By the time Claud had explained his version of events, Anneli, Wini, and I had finished the water that Claud and Leighton had brought. In the half-moon=s light I looked at the untouched water bottle that Claud had brought for his overnight stay. "How far is it back to camp?" I asked.


"Two, perhaps three, kilometers," Claud responded, jutting his chin out in the direction from which he and Leighton came. "Leighton has the small torch you gave him as a gift last night and he can guide you back."

"It's an hour's walk, then," I said. "Why don't you just come on back to camp with us?"

"I'm afraid the zebra hide will start to slip if I don't retrieve it as soon as I can so I can get salt on it," Claud said. "If I get going at first light, I think I can get it back to camp before it gets warm tomorrow."

We talked a little longer, but it was clear that we had absorbed about all the benefit from the water that we were going to get, and we needed to get going. Three liters is the majority of a gallon, but it wasn't sloshing in my belly; my body had already absorbed it all. The same was true of Anneli and Wini.

Leighton led off after we gathered up our gear and we walked mostly by the light of the half-moon. Whenever one of us, and it was never Leighton, got well and thoroughly tangled in a thorn tree, we'd use the small flashlight to unhook ourselves, then continued on under natural light. The land was a mixture of grays; the light gray of the open sand or grass was dotted by the darkness of rocks and completely hidden by the fuzzy blackness of thorn bushes. At close range, we could distinguish where the bush's crown was, and where we needed to avoid in order to keep from shedding a few more drops of blood on the thorns, but we were unable to get a sense of how far we had walked. Each low rise was followed by a drop into a depression. At last, we crunched across a long upward slope of fine rock, and at the top we stopped.

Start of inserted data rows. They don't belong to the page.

(** The insertion after the link is written: the two merges. *)
Lemma heap_insert_merges m0 m h first bs1 s bs2 :
  let node := first + total bs1 in
  let e := next_free (node + s) bs2 0 in
  let prev := last_free 0 first bs1 in
  heap_list m h first (bs1 ++ (true, s) :: bs2) 0 ->
  heap_frame m0 m h first (bs1 ++ (true, s) :: bs2) ->
  sizes_ok (bs1 ++ (true, s) :: bs2) -> 0 < h -> h + 8 <= first ->
  first + total (bs1 ++ (true, s) :: bs2) < 2 ^ 32 ->
  exists m',
    (node ← (if negb (prev =? 0) then heap_merge_prev node prev else mret node);
     heap_merge_next node e) m = Ret (tt, m') /\
    heap_list m' h first (free_result bs1 s bs2) 0 /\
    heap_frame m0 m' h first (bs1 ++ (true, s) :: bs2).
Proof.
  intros node e prev Hl Hfr Hok H0 Hf Hb.
  destruct (last_free_split first bs1) as [[E Hu]|(A & p & us & -> & Hu & E)];
    fold prev in E.
  - rewrite E. cbn [Z.eqb negb]. prog_norm.
    destruct (heap_merge_next_spec m h first bs1 s bs2 Hl Hok H0 Hf Hb) as (m' & H1 & H2 & H3).
    exists m'. split_and!; [done| |by eapply heap_frame_agree].
    rewrite free_result_used; [done|]. intros q Hq. apply list.last_Some in Hq as [l ->].
    apply Forall_app in Hu as [_ Hu]. by inversion Hu.
  - pose proof Hok as [Hok1 Hok2]%sizes_ok_app. pose proof Hok1 as [HokA Hokp]%sizes_ok_app.
    pose proof (total_nonneg _ HokA). destruct (Z.eqb_spec prev 0); [lia|]. cbn [negb].
    destruct us as [|u us].
    + rewrite <- app_assoc in Hl, Hfr, Hok, Hb. simpl in Hl, Hfr, Hok, Hb.
      destruct (heap_merge_prev_some m h first A p s bs2 Hl Hok H0 Hf Hb) as (m1 & H1 & H2 & H3).
      rewrite <- E in H1, H3. replace (prev + p) with node in H1
        by (unfold node; rewrite E, total_app; simpl; lia).
      prog_step H1. rewrite free_result_free.
      assert (sizes_ok (A ++ (true, p + s) :: bs2) /\
        total (A ++ (true, p + s) :: bs2) = total (A ++ (true, p) :: (true, s) :: bs2)) as [Hok' Et].
      { apply sizes_ok_app in Hok as [_ Hok]. inversion Hok as [|? ? Hp Hok'']; subst.
        inversion Hok'' as [|? ? Hs Hok4]; subst. simpl in Hp, Hs. heap_unfold. split.
        - apply Forall_app. split; [done|]. constructor; [simpl; lia|done].
        - rewrite !total_app. simpl. lia. }
      destruct (heap_merge_next_spec m1 h first A (p + s) bs2 H2 Hok' H0 Hf ltac:(by rewrite Et))
        as (m' & H4 & H5 & H6).
      rewrite <- E in H4, H6. replace (prev + (p + s)) with (node + s) in H4
        by (unfold node; rewrite E, total_app; simpl; lia).
      exists m'. split_and!; [done|done|]. rewrite <- app_assoc. simpl.
      eapply (heap_frame_agree m0 m); try done. rewrite <- E.
      intros x Hx. by rewrite H6, H3.
    + rewrite E. rewrite total_app in Hb.
      assert (Hne : heap_merge_prev node (first + total A) m = Ret (node, m)).
      { eapply heap_merge_prev_none; [exact Hl|done|done|lia|].
        pose proof (total_nonneg _ Hok2). lia. }
      prog_step Hne. rewrite <- total_app in Hb.
      destruct (heap_merge_next_spec m h first _ s bs2 Hl Hok H0 Hf Hb) as (m' & H1 & H2 & H3).
      exists m'. split_and!; [done| |by eapply heap_frame_agree].
      rewrite free_result_used; [done|]. intros q Hq.
      rewrite list.last_app_cons in Hq. change (list.last (u :: us) = Some (true, q)) in Hq.
      apply list.last_Some in Hq as [l El]. rewrite El in Hu. apply Forall_app in Hu as [_ Hu]. by inversion Hu.
Qed.
(** ** The digits *)
Lemma guarded_store_spec m1 n qq oo x done :
  1 <= oo < 2 ^ 32 -> urange 8 x -> (oo - 1 < n -> is_Some (m1 !! (qq - 1))) ->
  guarded_store (u32 (oo - 1)) n (qq - 1) x (write_bytes m1 qq (take (Z.to_nat (n - oo)) done)) =
  Ret (tt, write_bytes m1 (qq - 1) (take (Z.to_nat (n - (oo - 1))) (x :: done))).
Proof.
  intros Hoo Hx Hm. unfold guarded_store. rewrite wrap_small by (unfold urange; lia).
  destruct (Z.ltb_spec (oo - 1) n).
  - rewrite store8_at by (rewrite lookup_write_out by lia; auto).
    rewrite wrap_small by done. replace (Z.to_nat (n - (oo - 1))) with (S (Z.to_nat (n - oo))) by lia.
    cbn [take write_bytes]. replace (qq - 1 + 1) with qq by lia.
    by rewrite <- (write_bytes_comm m1 qq _ (qq - 1) [x]) by (simpl; lia).
  - replace (Z.to_nat (n - (oo - 1))) with 0%nat by lia.
    by replace (Z.to_nat (n - oo)) with 0%nat by lia.
Qed.

Lemma digit_tables tbl i : tbl = ucdigits \/ tbl = lcdigits -> urange 8 (default 0 (tbl !! i)).
Proof.
  intros Htbl. destruct (tbl !! i) as [c|] eqn:E; [|by split]. simpl.
  assert (forallb (fun c => (0 <=? c) && (c <? 256)) tbl = true) as Ht by (by destruct Htbl as [->| ->]).
  rewrite forallb_forall in Ht.
  assert (In c tbl) as Hc by (apply list_elem_of_In; by eapply list_elem_of_lookup_2).
  specialize (Ht c Hc). unfold urange. change (2 ^ 8) with 256. lia.
Qed.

I could tell from the weary shuffling noises that the ladies were again beginning to suffer from a lack of water, just as I was. In the cool of the night, we'd been able to walk at a pace adequate for the darkness, but it was clear that if we'd had to wait for sunrise, especially without the water we'd been brought, we wouldn't have gotten far at all.

I looked down into the ravine we were about to enter. "Anneli, tell Leighton that we need to go slow on the way down. We're starting to get tired and this is no time to fall and break a leg." Anneli passed on my words in a rush of Afrikaans and I could see Leighton point while he made his reply.

She replied, "Camp is just there." I long ago learned to be wary of 'just there' as a descriptor of distance. To an African, 'there' can be any distance from snake-strike distance to farther than a single tank of gas will take a bakkie, and I said as much. "No, not far at all," Anneli replied. "Look on that hill," she said and pointed. "The moon is reflecting off the windscreen of the Land Cruiser."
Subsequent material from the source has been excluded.